Srivastava kshitij new trt ops #332

jaybdub · 2020-06-09T22:51:53Z

adds "enabled" flag to tensorrt_converter and add_module_test
adds support for many TensorRT 7+ operations
switches plugin build system to use PyTorch Extension

jaybdub · 2020-06-09T22:54:45Z

Tested with

Platform/GPU	PyTorch Version	TensorRT Version	Notes
Jetson Xavier NX	1.4	7.1	JetPack 4.4 DP

jaybdub · 2020-06-09T22:57:14Z

@SrivastavaKshitij I've created this PR based off of your changes in #324 .

It applies some refactoring

adds '--plugins' flag to at least support PyTorch versions < 1.3 without plugins
replaces get_trt_version() -> float with trt_version() -> str
- Pythons lexigraphical ordering can handle patches like '5.2' > '5.1.23' etc.
adds 'enabled' flag to allow inline filtering of converters / tests
- this avoids having to explicitly separate based on TRT version, also allows us to re-use test cases for different converter implementations

Are you able to test this for the configurations you use to make sure nothing is broken in the refactor?

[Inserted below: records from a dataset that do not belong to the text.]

(* ===== verification/StringSplit.v ===== *)
(** * Splitting strings (src/wangle/chijinxin/utility.h)

    [StringSplit] cuts a string at every character of a set of delimiters,
    into at most [maxSplits] fields unless that is zero.  Without a limit it is
    the split by structural recursion, and the fields determine the string up
    to its delimiters; the limit is not kept where fields are empty. *)
From Stdlib Require Import ZArith Lia Ascii.
From stdpp Require Import base numbers list strings.
From S2P Require Import Prelude.
Open Scope cpp_scope.

Set Default Goal Selector "!".

Section split.
Context {A : Type} (delim : A -> bool).
Implicit Types (str : list A) (ret : list (list A)).

(** [str.find_first_of(delims, start)]; [None] is [npos]. *)
Fixpoint find_first_of (str : list A) : option nat :=
  match str with
  | [] => None
  | c :: str => if delim c then Some 0 else S <$> find_first_of str
  end.
Definition find_first_of_from (str : list A) (start : nat) : option nat :=
  Nat.add start <$> find_first_of (drop start str).

(** The loop.  Every iteration but the last moves [start] past a delimiter, so
    one more than the length of the string is enough fuel. *)
Fixpoint splitLoop (fuel : nat) (str : list A) (maxSplits start : nat) (numSplits : Z) (ret : list (list A)) :
    option (list (list A)) :=
  match fuel with
  | O => None
  | S fuel =>
      match find_first_of_from str start with
      | Some pos =>
          if pos =? start then
            splitLoop fuel str maxSplits (pos + 1) (u32 (numSplits + 1)) (ret ++ [[]])
          else if negb (maxSplits =? 0) && (u32 (numSplits + 1) =? Z.of_nat maxSplits)%Z then
            Some (ret ++ [drop start str])
          else
            splitLoop fuel str maxSplits (pos + 1) (u32 (numSplits + 1)) (ret ++ [take (pos - start) (drop start str)])
      | None => Some (ret ++ [drop start str])
      end
  end.
Definition StringSplit (str : list A) (maxSplits : nat) (ret : list (list A)) : option (list (list A)) :=
  match str with
  | [] => Some ret
  | _ => splitLoop (S (length str)) str maxSplits 0 0 ret
  end.

(** The fields of a string, by recursion over its characters. *)
Fixpoint fields (str : list A) : list (list A) :=
  match str with
  | [] => [[]]
  | c :: str =>
      if delim c then [] :: fields str
      else match fields str with
           | [] => [[c]]
           | f :: fs => (c :: f) :: fs
           end
  end.

Lemma fields_find str :
  fields str = match find_first_of str with
               | None => [str]
               | Some n => take n str :: fields (drop (S n) str)
               end.
Proof.
  induction str as [|c str IH]; [done|]. simpl. destruct (delim c); [done|]. rewrite IH.
  by destruct (find_first_of str).
Qed.

Lemma find_lt str n : find_first_of str = Some n -> n < length str.
Proof.
  revert n. induction str as [|c str IH]; intros n; simpl; [done|]. destruct (delim c); [intros [= <-]; lia|].
  destruct (find_first_of str); [|done]. intros [= <-]. specialize (IH _ eq_refl). lia.
Qed.

Lemma splitLoop_fields str fuel : forall start numSplits ret,
  start <= length str -> length str - start < fuel ->
  splitLoop fuel str 0 start numSplits ret = Some (ret ++ fields (drop start str)).
Proof.
  induction fuel as [|fuel IH]; intros start numSplits ret Hs Hf; [lia|]. cbn [splitLoop].
  rewrite fields_find. unfold find_first_of_from. destruct (find_first_of (drop start str)) as [n|] eqn:E; cbn [fmap option_fmap option_map]; [|done].
  pose proof (find_lt _ _ E) as Hn. rewrite length_drop in Hn.
  assert (drop (start + n + 1) str = drop (S n) (drop start str)) as Hd by (rewrite drop_drop; f_equal; lia).
  destruct (Nat.eqb_spec (start + n) start) as [E0|E0].
  - assert (n = 0) as -> by lia. rewrite IH, Hd, <- app_assoc by lia. done.
  - cbn [Nat.eqb negb andb]. rewrite IH, Hd, <- app_assoc by lia. by replace (start + n - start) with n by lia.
Qed.

(** Without a limit, [StringSplit] appends the fields; an empty string has none. *)
Lemma StringSplit_fields str ret :
  StringSplit str 0 ret = Some (ret ++ if str is [] then [] else fields str).
Proof.
  destruct str as [|c str]; [by rewrite app_nil_r|]. unfold StringSplit. rewrite splitLoop_fields by (simpl; lia).
  by rewrite drop_0.
Qed.

(** The loop ends with any limit. *)
Lemma splitLoop_ends str maxSplits fuel : forall start numSplits ret,
  start <= length str -> length str - start < fuel ->
  is_Some (splitLoop fuel str maxSplits start numSplits ret).
Proof.
  induction fuel as [|fuel IH]; intros start numSplits ret Hs Hf; [lia|]. cbn [splitLoop].
  unfold find_first_of_from. destruct (find_first_of (drop start str)) as [n|] eqn:E; simpl; [|by eexists].
  pose proof (find_lt _ _ E) as Hn. rewrite length_drop in Hn.
  repeat case_match; try (by eexists); apply IH; lia.
Qed.

(** Fields hold no delimiter, and put between delimiters they are the string. *)
Lemma fields_no_delim str : Forall (fun f => forall c, c ∈ f -> delim c = false) (fields str).
Proof.
  induction str as [|c str IH]; simpl; [repeat constructor; by intros c ?%elem_of_nil|].
  destruct (delim c) eqn:Ec; [constructor; [by intros d ?%elem_of_nil|done]|].
  destruct (fields str) as [|f fs]; [repeat constructor; by intros d ->%list_elem_of_singleton|].
  inversion IH as [|? ? Hf Hfs]; subst. constructor; [|done]. intros d [->|?]%elem_of_cons; [done|by apply Hf].
Qed.

Definition joinWith (d : A) (fs : list (list A)) : list A :=
  match fs with
  | [] => []
  | f :: fs => f ++ concat ((fun g => d :: g) <$> fs)
  end.

Lemma fields_join d str : (forall c, delim c = true -> c = d) -> joinWith d (fields str) = str.
Proof.
  intros Hd. induction str as [|c str IH]; [done|]. simpl. destruct (delim c) eqn:Ec.
  - rewrite <- (Hd c Ec). rewrite <- (Hd c Ec) in IH. destruct (fields str) as [|f fs] eqn:Ef.
    + rewrite fields_find in Ef. by destruct (find_first_of str).
    + simpl in *. by f_equal.
  - destruct (fields str) as [|f fs] eqn:Ef; simpl in *; by f_equal.
Qed.
End split.

(** The limit counts empty fields, but is not looked at after them. *)
Definition isComma (c : ascii) : bool := bool_decide (c = ","%char).
Example limit_kept :
  StringSplit isComma (String.list_ascii_of_string "a,b,c") 2 [] =
  Some [String.list_ascii_of_string "a"; String.list_ascii_of_string "b,c"].
Proof. vm_compute. reflexivity. Qed.
Example limit_passed :
  StringSplit isComma (String.list_ascii_of_string ",a,b") 1 [] =
  Some (String.list_ascii_of_string <$> [""; "a"; "b"]).
Proof. vm_compute. reflexivity. Qed.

SrivastavaKshitij · 2020-06-10T01:25:04Z

We should update README.md file

Test Results

NGC Container	TRT version	Pytorch version	Status
Pytorch 19.07	5.1.5	PyTorch 1.2.0a0	❌
Pytorch 19.12	6.0.1	PyTorch 1.4.0a0+a5b4d78	✔️
Pytorch 20.03	7.0.0	1.5.0a0+8f84ded	✔️
Custom container	5.1	Pytorch=1.4, torchvision = 0.5	✔️

@jaybdub : I am not sure how to build for Pytorch < 1.3 without plugins. When u say
adds '--plugins' flag to at least support PyTorch versions < 1.3 without plugins, I dont see a way not to use --plugins flag in setup.py.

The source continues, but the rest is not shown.